BB password: Push password for BB.

Android key: Key related with the Swivel Mobile app used.

Production environment: Indicates if the current environment is development or production. Depending of this value the certificate used to send the notification to the device will be the production one or the development one.

PNA configuration

OneTouch PNA defaultV4.jpg

PNA V5 Configuration

Pna v5.PNG

iOS Users

A renewal of the certificate might be due to happen from time to time as for now this is a non permanent certificate. Instructions and file: APNS Push Certificates

Bear in mind that v4 has an Update available but for internal database type we suggest that you either update the appliance and get the newer version (4.0.5) or if you decide to go for the manual option we strongly advise you to change from Internal to Appliance Database - there is a known bug when tomcat is restarted for v4.0.4 using the Internal database - check: https://kb.swivelsecure.com/w/index.php/Migrate_How_to_guide

Android Users

For AuthControl Mobile App v5 please ensure you create a PNA_V5 as Push Transport. Open it and replace the Android key by the following: AIzaSyCWMrCle6zwXvpLWG-dxzzIwgklfiSCYUs

Testing

For testing OneTouch you can use AuthControl Sentry adaptative authentication system or RADIUS with OneTouch enabled.

Troubleshooting

Check the Swivel logs for error messages


Error Messages:

Calling or sending notification to user "push" failed, error: The transport destination is empty.

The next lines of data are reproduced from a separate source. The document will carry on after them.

(** * RICHIEAT: the frontend auth context and the backend bootstrap

    A shallow embedding of
      - [frontend/src/context/AuthContext.jsx]: the four asynchronous
        operations of the auth provider ([checkAuthStatus], [login],
        [register], [logout]) as computations in a state-and-exception
        monad over the browser world;
      - [frontend/src/App.jsx]: the route table, matched as the router
        matches it;
      - [backend/index.js]: the Express application as the ordered stack of
        layers that the file registers, run by Express' dispatch loop
        (the database connection, the shutdown hooks and [app.listen] play
        no part in how a request is answered and are left out).

    The properties proved about them follow the embeddings. *)

From stdpp Require Import gmap strings list sorting.
From Stdlib Require Import QArith Ascii.

Close Scope Q_scope.
Open Scope string_scope.

#[local] Set Warnings "-register-all".

(** ** JavaScript values *)

Module JS.

(** The JSON-like values that travel between the server, the API client, the
    browser storage and the React state.  Numbers are rationals: no
    operation below does arithmetic on them. *)
Inductive Value : Type :=
| VUndef
| VNull
| VBool (b : bool)
| VNum (q : Q)
| VStr (s : string)
| VArr (items : list Value)
| VObj (fields : list (string * Value)).

(** ToBoolean. *)
Definition truthy (v : Value) : bool :=
  match v with
  | VUndef | VNull => false
  | VBool b => b
  | VNum q => negb (Qeq_bool q 0)
  | VStr s => negb (String.eqb s "")
  | VArr _ | VObj _ => true
  end.

(** [a || b] and [a && b]. *)
Definition js_or (a b : Value) : Value := if truthy a then a else b.
Definition js_and (a b : Value) : Value := if truthy a then b else a.

(** Own-property lookup in an object literal: the first binding of [k]. *)
Fixpoint lookup_field (k : string) (fields : list (string * Value)) : Value :=
  match fields with
  | [] => VUndef
  | (k', v) :: rest => if String.eqb k k' then v else lookup_field k rest
  end.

This error can be seen where the user is authentication with the PNA and if the Mobile device has not been provisioned.


Authentication failure. Please Reprovision the device

The mobile device needs to be provisioned.


The authentication request expired

The authentication request took too long to reach the Mobile Client and is no longer valid. A large time difference between the mobile client and the Swivel server can cause this error. To increase the value, change the PNA Transport Timeout (ms): to a larger value or to 0 to prevent timeout.


PNA user id error

The wrong User is associated with the Provisioned mobile device. Provision with the correct user.


Calling or sending notification to user "gfield" failed, error: The transport destination is empty.

This can be caused wherethe SSD has a value of false for Push. To allow OneTouch Mobile this value needs to be true. To check this, verify on the Swivel Administration Console User Administration, View by Attributes to see platformandpushid.